* **Task requirements**
Each line containing the string "base" should be copied out of the entries.

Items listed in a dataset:
────

(** * terraconf: the resource config renderer

    A shallow embedding of package [terraconf] (the renderer that turns a
    Terraform resource state into HCL block text) and of the older copy of
    the same functions kept in [main.go], with the properties of the
    renderer stated and proved over that embedding.

    Conventions of the embedding.
    - A Go [string] is a sequence of bytes: Rocq's [string].
    - A Go [interface{}] is a [value]: its dynamic type is the constructor.
    - A Go map handed to or built by the renderer is a [gmap] (or [gset] for
      [map[string]struct{}]); the order in which a [range] statement visits
      such a map is not fixed by Go, and is an explicit parameter
      ([go_range]) constrained only to visit every entry once.
    - A map nested inside a [value] is kept as the list of its entries in the
      order in which the [range] statement of this run visits them; two lists
      that are permutations of each other stand for the same Go map.
    - A failed type assertion is a run-time panic: functions that can reach
      one return an [outcome]. *)

From Stdlib Require Import ZArith Ascii String List.
From Stdlib Require Import DecimalString DecimalPos DecimalZ.
From stdpp Require Import base option list sorting strings gmap.

#[local] Open Scope Z_scope.
#[local] Set Warnings "-register-all".

(* ================================================================== *)
(** ** Strings *)

Module GoString.

(** [contains t s]: the text [t] occurs in [s] as a contiguous run. *)
Definition contains (t s : string) : Prop :=
  exists pre post, s = pre +:+ t +:+ post.

(** [starts_with t s]: [s] begins with [t]. *)
Definition starts_with (t s : string) : Prop :=
  exists post, s = t +:+ post.

(** [mem c s]: the byte [c] occurs in [s]. *)
Fixpoint mem (c : ascii) (s : string) : bool :=
  match s with
  | EmptyString => false
  | String d s' => if Ascii.eqb c d then true else mem c s'
  end.

(** [concat l]: the texts of [l] one after the other. *)
Definition concat (l : list string) : string :=
  fold_right String.append EmptyString l.

(** [drop n s]: the Go slice [s[n:]] (the whole of [s] is dropped when it is
    shorter than [n]). *)
Fixpoint drop (n : nat) (s : string) : string :=
  match n, s with
  | O, _ => s
  | S _, EmptyString => EmptyString
  | S n', String _ s' => drop n' s'
  end.

(** The value of a byte, and the byte of a value below 256. *)
Definition byte_val (c : ascii) : Z := Z.of_N (N_of_ascii c).
Definition to_byte (z : Z) : ascii := ascii_of_N (Z.to_N z).

(** A string of bytes below 0x80. *)
Fixpoint is_ascii (s : string) : bool :=
  match s with
  | EmptyString => true
  | String c s' => (byte_val c <? 0x80) && is_ascii s'
  end.

End GoString.

(* ================================================================== *)
(** ** Library functions used by the renderer *)

(** [strings.Replace(s, old, new, -1)] for one-byte [old] and [new]: every
    occurrence of the byte is replaced. *)
Fixpoint strings_Replace_all (s : string) (old new : ascii) : string :=
  match s with
  | EmptyString => EmptyString
  | String c s' =>
      String (if Ascii.eqb c old then new else c)
             (strings_Replace_all s' old new)
  end.

(** [strings.SplitN(s, sep, 2)] for a one-byte separator: the text before the
    first separator and, when there is a separator, the text after it. *)
Fixpoint strings_SplitN_2 (s : string) (sep : ascii) : list string :=
  match s with
  | EmptyString => [EmptyString]
  | String c s' =>
      if Ascii.eqb c sep then [EmptyString; s']
      else match strings_SplitN_2 s' sep with
           | [] => [String c EmptyString]
           | hd :: tl => String c hd :: tl
           end
  end.

(** [fmt.Sprintf("%d", n)]: an optional minus sign and the decimal digits. *)
Definition fmt_d (n : Z) : string :=
  NilZero.string_of_int (Z.to_int n).

(** [fmt.Sprintf("%t", b)]. *)
Definition fmt_t (b : bool) : string :=
  if b then "true" else "false".

(** [sort.Strings]: the names in increasing byte-wise order. Go's algorithm
    is not stable, which cannot be observed on strings: [sort_Strings_unique]
    below shows that the sorted arrangement of a list is unique. *)
Definition sort_Strings (l : list string) : list string :=
  merge_sort String.le l.
(** * Todo-List: the task store of [script.js]

    A shallow embedding of the [TaskManager] class of [src/script.js]
    (the task store) and of the platform functions it calls
    ([String.prototype.trim], [JSON.stringify], [JSON.parse],
    [localStorage], [Math.max], [Math.round] and binary64 arithmetic),
    then of [getPriorityClass] and of the handlers of the pages that call
    the store, followed by the properties of the store and of the
    handlers.

    Conventions of the model.
    - A JavaScript string is its sequence of UTF-16 code units.
    - A Number that the store uses as an id or a count is an integer of
      [Z]; this is exact for binary64 below 2^53.  The computation on
      fractions, the completion rate, and the increment of the counter,
      which stops at 2^53, are done in binary64, which is modelled by
      rounding exact rationals ([round64]).
    - A task is the object literal that [addTask] builds, read as a record;
      a property that is not there reads as [VUndefined].
    - The clock ([new Date().toISOString()]) is an argument [now] of the
      operations that read it.
    - [localStorage] is a finite map from keys to strings, without quota.
    - A handler of a page is the list of the calls it makes on the page,
      in their order, and the state in which it leaves the store; the
      elements that the handler uses are there. *)

From stdpp Require Import base option list gmap strings.
From Stdlib Require Import ZArith QArith Qround Qpower Lia Lqa.
From Stdlib Require Import Ascii DecimalString.
From Stdlib Require PrimFloat Uint63 SpecFloat FloatOps.
From Stdlib Require DecimalFacts DecimalPos.
From stdpp Require Import sorting.

#[local] Set Warnings "-notation-for-abbreviation,-register-all".

Local Open Scope Z_scope.

(** ** Strings *)

(** A JavaScript string: UTF-16 code units. *)
Notation jsstring := (list N).

(** The code units of an ASCII literal. *)
Definition js (s : string) : jsstring :=
  N_of_ascii <$> String.list_ascii_of_string s.

(** [WhiteSpace] and [LineTerminator] of ECMAScript, the code points that
    [trim] strips. *)
Definition isWhiteSpace (c : N) : bool :=
  ((c =? 9) || (c =? 10) || (c =? 11) || (c =? 12) || (c =? 13) || (c =? 32)
   || (c =? 160) || (c =? 5760) || ((8192 <=? c) && (c <=? 8202))
   || (c =? 8232) || (c =? 8233) || (c =? 8239) || (c =? 8287)
   || (c =? 12288) || (c =? 65279))%N.

Fixpoint trimStart (s : jsstring) : jsstring :=
  match s with
  | c :: r => if isWhiteSpace c then trimStart r else s
  | [] => []
  end.

Definition trimEnd (s : jsstring) : jsstring := rev (trimStart (rev s)).

(** [String.prototype.trim]. *)
Definition trim (s : jsstring) : jsstring := trimEnd (trimStart s).

(** ** Values *)

(** The scalar values a task property can hold. *)
Inductive value :=
  | VUndefined
  | VNull
  | VBool (b : bool)
  | VNum (n : Z)
  | VStr (s : jsstring).

Global Instance value_eq_dec : EqDecision value.
Proof. solve_decision. Defined.

(** A parameter with a default value: the default is taken when the
    argument is [undefined] (absent), and only then. *)
Definition default_param (arg dflt : value) : value :=
  match arg with VUndefined => dflt | _ => arg end.

(** Exceptions. *)
Inductive exn :=
  | SyntaxError
  | Error (message : jsstring).

(** The completion of a call: it returns or it throws. *)
Inductive completion (A : Type) :=
  | Return (a : A)
  | Throw (e : exn).
Arguments Return {A} a.
Arguments Throw {A} e.

(** The outcome of a computation that the model covers in part:
    [Unmodelled] says nothing about what the program does. *)
Inductive outcome (A : Type) :=
  | Ok (a : A)
  | Raise (e : exn)
  | Unmodelled.
Arguments Ok {A} a.
Arguments Raise {A} e.
Arguments Unmodelled {A}.

Global Instance outcome_bind : MBind outcome := fun A B f m =>
  match m with
  | Ok a => f a
  | Raise e => Raise e
  | Unmodelled => Unmodelled
  end.

(** ** JSON *)

(** JSON texts as trees.  An object keeps its members in the order of the
    text. *)
Inductive json :=
  | JNull
  | JBool (b : bool)
  | JNum (n : Z)
  | JStr (s : jsstring)
  | JArr (l : list json)
  | JObj (l : list (jsstring * json)).

(** Decimal digits of an integer, [Number::toString] on integers. *)
Definition number_to_string (n : Z) : jsstring :=
  js (NilZero.string_of_int (Z.to_int n)).

Definition hex_digit (n : N) : N :=
  (if n <? 10 then 48 + n else 87 + n)%N.

(** [\uXXXX], lower-case hexadecimal. *)
Definition unicode_escape (c : N) : jsstring :=
  [92; 117; hex_digit (c / 4096 mod 16); hex_digit (c / 256 mod 16);
   hex_digit (c / 16 mod 16); hex_digit (c mod 16)]%N.
(** * invert: fixed-weight Gray code walk and Sherman-Morrison updates

    A shallow embedding of [gray.h], of the index bookkeeping of
    [eigen_sherman] in [invert.cpp] and of [sherman_morrison_update_inverse]
    in [matrix.h], with the properties the specification states about them.

    Conventions.  A [uint32_t] is a [Z] in [0, 2^32) and every operation that
    can leave that range is followed by [wrap32].  An [int] is a [Z]; the
    conversions [int -> uint32_t] that C++ inserts at calls and comparisons
    are written [wrap32].  The loops of the source are fixpoints over a fuel
    that is computed from the loop's own variant; for each of them a lemma
    shows that the fuel is never exhausted. *)

From Stdlib Require Import ZArith List Bool Lia Arith FinFun.
From HB Require structures.
From mathcomp Require boot algebra.
Import ListNotations.

Local Open Scope Z_scope.

(** ** Machine integers *)

Definition wrap32 (z : Z) : Z := z mod 2 ^ 32.

(** Conversion of a [uint32_t] to [int] (two's complement). *)
Definition int_of_u32 (z : Z) : Z :=
  if z <? 2 ^ 31 then z else z - 2 ^ 32.

(** [~x] on a [uint32_t]. *)
Definition not32 (x : Z) : Z := wrap32 (Z.lnot x).

(** ** gray.h: bit utilities *)

(** [count_bits]: [for (; x; x >>= 1) count += x & 1;] *)
Fixpoint count_bits_loop (fuel : nat) (x count : Z) : Z :=
  match fuel with
  | O => count
  | S fuel' =>
      if x =? 0 then count
      else count_bits_loop fuel' (Z.shiftr x 1) (wrap32 (count + Z.land x 1))
  end.

Definition count_bits (x : Z) : Z := count_bits_loop 32 x 0.

(** [set_bit]: [while (x >>= 1) ++r;] *)
Fixpoint set_bit_loop (fuel : nat) (x r : Z) : Z :=
  match fuel with
  | O => r
  | S fuel' =>
      let x := Z.shiftr x 1 in
      if x =? 0 then r else set_bit_loop fuel' x (wrap32 (r + 1))
  end.

Definition set_bit (x : Z) : Z := int_of_u32 (set_bit_loop 32 x 0).

(** [fact]: [for (; x > 1; --x) f *= x;] *)
Fixpoint fact_loop (fuel : nat) (x f : Z) : Z :=
  match fuel with
  | O => f
  | S fuel' =>
      if 1 <? x then fact_loop fuel' (x - 1) (wrap32 (f * x)) else f
  end.

Definition fact (x : Z) : Z := fact_loop (Z.to_nat x) x 1.

(** ** gray.h: gray_generator_t *)

Record gray_generator_t := mk_gray_generator {
  size_ : Z;
  pick_ : Z;
  reversed_ : bool;
  index_ : Z;
  combinations_ : Z
}.

(** Binary to Gray code: [x ^ (x >> 1)]. *)
Definition gray (x : Z) : Z := Z.lxor x (Z.shiftr x 1).

(** How one of the two [for (;;)] loops of [next] is left. *)
Inductive scan_t :=
| Accept (next_index : Z)   (* [index_ = next_index; break;] *)
| Turn                      (* [reversed_ = ...; break;] *)
| Exhausted.                (* fuel ran out; shown impossible below *)

(** The loop of the [else] branch: the cursor goes up. [limit] is
    [1 << size_] converted to [uint32_t]. *)
Fixpoint scan_up (fuel : nat) (limit pick : Z) (next_index : Z) : scan_t :=
  match fuel with
  | O => Exhausted
  | S fuel' =>
      let next_index := wrap32 (next_index + 1) in
      if next_index =? limit then Turn
      else if count_bits (gray next_index) =? pick then Accept next_index
      else scan_up fuel' limit pick next_index
  end.

(** The loop of the [if (reversed_)] branch: the cursor goes down. *)
Fixpoint scan_down (fuel : nat) (pick : Z) (next_index : Z) : scan_t :=
  match fuel with
  | O => Exhausted
  | S fuel' =>
      let next_index := wrap32 (next_index - 1) in
      if next_index =? 0 then Turn
      else if count_bits (gray next_index) =? pick then Accept next_index
      else scan_down fuel' pick next_index
  end.

(** [1 << size_] as the comparison with the [uint32_t] cursor sees it.  The
    shift is defined by C++ for [0 <= size_ < 32] only. *)
Definition limit_of (size : Z) : Z := wrap32 (Z.shiftl 1 size).

(** Fuel of the loops: the number of steps after which a cursor that
    starts at [from] and moves by one (modulo [2^32]) meets the boundary,
    [limit] on the way up and 0 on the way down. *)
Definition up_fuel (limit from : Z) : nat :=
  S (Z.to_nat (wrap32 (limit - from - 1))).

Definition down_fuel (from : Z) : nat :=
  S (Z.to_nat (wrap32 (from - 1))).

Definition set_index (g : gray_generator_t) (i : Z) : gray_generator_t :=
  mk_gray_generator (size_ g) (pick_ g) (reversed_ g) i (combinations_ g).

Definition set_reversed (g : gray_generator_t) (b : bool) : gray_generator_t :=
  mk_gray_generator (size_ g) (pick_ g) b (index_ g) (combinations_ g).

Definition scan (g : gray_generator_t) : scan_t :=
  if reversed_ g
  then scan_down (down_fuel (index_ g)) (wrap32 (pick_ g)) (index_ g)
  else scan_up (up_fuel (limit_of (size_ g)) (index_ g))
               (limit_of (size_ g)) (wrap32 (pick_ g)) (index_ g).

(** [gray_generator_t::next]. *)
Definition next (g : gray_generator_t) : gray_generator_t :=
  match scan g with
  | Accept i => set_index g i
  | Turn => set_reversed g (negb (reversed_ g))
  | Exhausted => g
  end.

(** [gray_generator_t::value]. *)
Definition value (g : gray_generator_t) : Z := gray (index_ g).

Definition size (g : gray_generator_t) : Z := size_ g.

Definition combinations (g : gray_generator_t) : Z := combinations_ g.

(** The constructor.  The member initialisers run first; the one of
    [combinations_] divides two [uint32_t], which is undefined for a zero
    divisor: the model answers [None] there.  Then the body calls [next]. *)
Definition gray_generator (size pick : Z) : option gray_generator_t :=
  let divisor := wrap32 (fact (wrap32 pick) * fact (wrap32 (size - pick))) in
  if divisor =? 0 then None
  else Some (next (mk_gray_generator size pick false 0
                     (int_of_u32 (fact (wrap32 size) / divisor)))).

(** [k] calls of [next]. *)
Fixpoint run (k : nat) (g : gray_generator_t) : gray_generator_t :=
  match k with
  | O => g
  | S k' => run k' (next g)
  end.

(** ** gray.h: gray_join_t *)

Record gray_join_t := mk_gray_join {
  small_ : gray_generator_t;
  large_ : gray_generator_t;
  count_ : Z
}.

(** The default member initialisers: [small_{4, 3}], [large_{7, 4}],
    [count_ = 0]. *)
Definition gray_join : option gray_join_t :=
  match gray_generator 4 3, gray_generator 7 4 with
  | Some s, Some l => Some (mk_gray_join s l 0)
  | _, _ => None
  end.

(** [count_++] on an [int], with the two's complement wrap-around. *)
Definition wrap_int (z : Z) : Z := int_of_u32 (wrap32 z).

(** [gray_join_t::next]: the returned mask and the joiner after the call.
    [%] is the truncating remainder of C++. *)
Definition join_next (j : gray_join_t) : Z * gray_join_t :=
  let ret :=
    Z.lor (wrap32 (Z.shiftl (value (small_ j)) (size (large_ j))))
          (value (large_ j)) in
  let count := wrap_int (count_ j + 1) in
  let small :=
    if (0 <? count) && (Z.rem count (combinations (large_ j)) =? 0)
    then next (small_ j) else small_ j in
  (ret, mk_gray_join small (next (large_ j)) count).

(** The joiner after [k] calls of [next], and what call number [k + 1]
    returns. *)
Fixpoint join_run (k : nat) (j : gray_join_t) : gray_join_t :=
  match k with
  | O => j
  | S k' => join_run k' (snd (join_next j))
  end.

Definition join_output (k : nat) (j : gray_join_t) : Z :=
  fst (join_next (join_run k j)).

(** ** invert.cpp: the index maps of eigen_sherman *)

(** [std::array<int, N>] as a list of length [N]; an access out of range
    is undefined in C++ and answers [None] here. *)
Definition in_range (a : list Z) (i : Z) : bool :=
  (0 <=? i) && (i <? Z.of_nat (length a)).

Definition load (a : list Z) (i : Z) : option Z :=
  if in_range a i then nth_error a (Z.to_nat i) else None.

Fixpoint store_nat (a : list Z) (i : nat) (v : Z) : list Z :=
  match a, i with
  | [], _ => []
  | _ :: t, O => v :: t
  | x :: t, S i' => x :: store_nat t i' v
  end.

Definition store (a : list Z) (i : Z) (v : Z) : option (list Z) :=
  if in_range a i then Some (store_nat a (Z.to_nat i) v) else None.

(** [std::bitset<11>] built from an integer keeps the low 11 bits. *)
Definition bitset11 (x : Z) : Z := x mod 2 ^ 11.

Record driver_t := mk_driver {
  gray_ : gray_join_t;
  selected : Z;
  main_to_comb : list Z;
  comb_to_main : list Z
}.

(** One iteration of the loop that fills the two arrays (lines 74-86). *)
Definition init_step (selected : Z) (st : option (Z * list Z * list Z))
    (main_index : Z) : option (Z * list Z * list Z) :=
  match st with
  | None => None
  | Some (comb_index, m2c, c2m) =>
      if Z.testbit selected main_index then
        match store m2c main_index comb_index with
        | None => None
        | Some m2c' =>
            match store c2m comb_index main_index with
            | None => None
            | Some c2m' => Some (comb_index + 1, m2c', c2m')
            end
        end
      else
        match store m2c main_index (-1) with
        | None => None
        | Some m2c' => Some (comb_index, m2c', c2m)
        end
  end.

(** [eigen_sherman] up to the step loop, as far as the index maps go.  The
    two arrays are declared without initialiser: their first contents
    [m2c0] (11 entries) and [c2m0] (7 entries) are arbitrary. *)
Definition sherman_init (m2c0 c2m0 : list Z) : option driver_t :=
  match gray_join with
  | None => None
  | Some g =>
      let '(first, g') := join_next g in
      let selected := bitset11 first in
      match fold_left (init_step selected)
                      (map Z.of_nat (seq 0 11)) (Some (0, m2c0, c2m0)) with
      | None => None
      | Some (_, m2c, c2m) => Some (mk_driver g' selected m2c c2m)
      end
  end.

────

* **Result of the task**
From stdpp Require Import base option list sorting strings gmap.
From stdpp Require Import base option list gmap strings.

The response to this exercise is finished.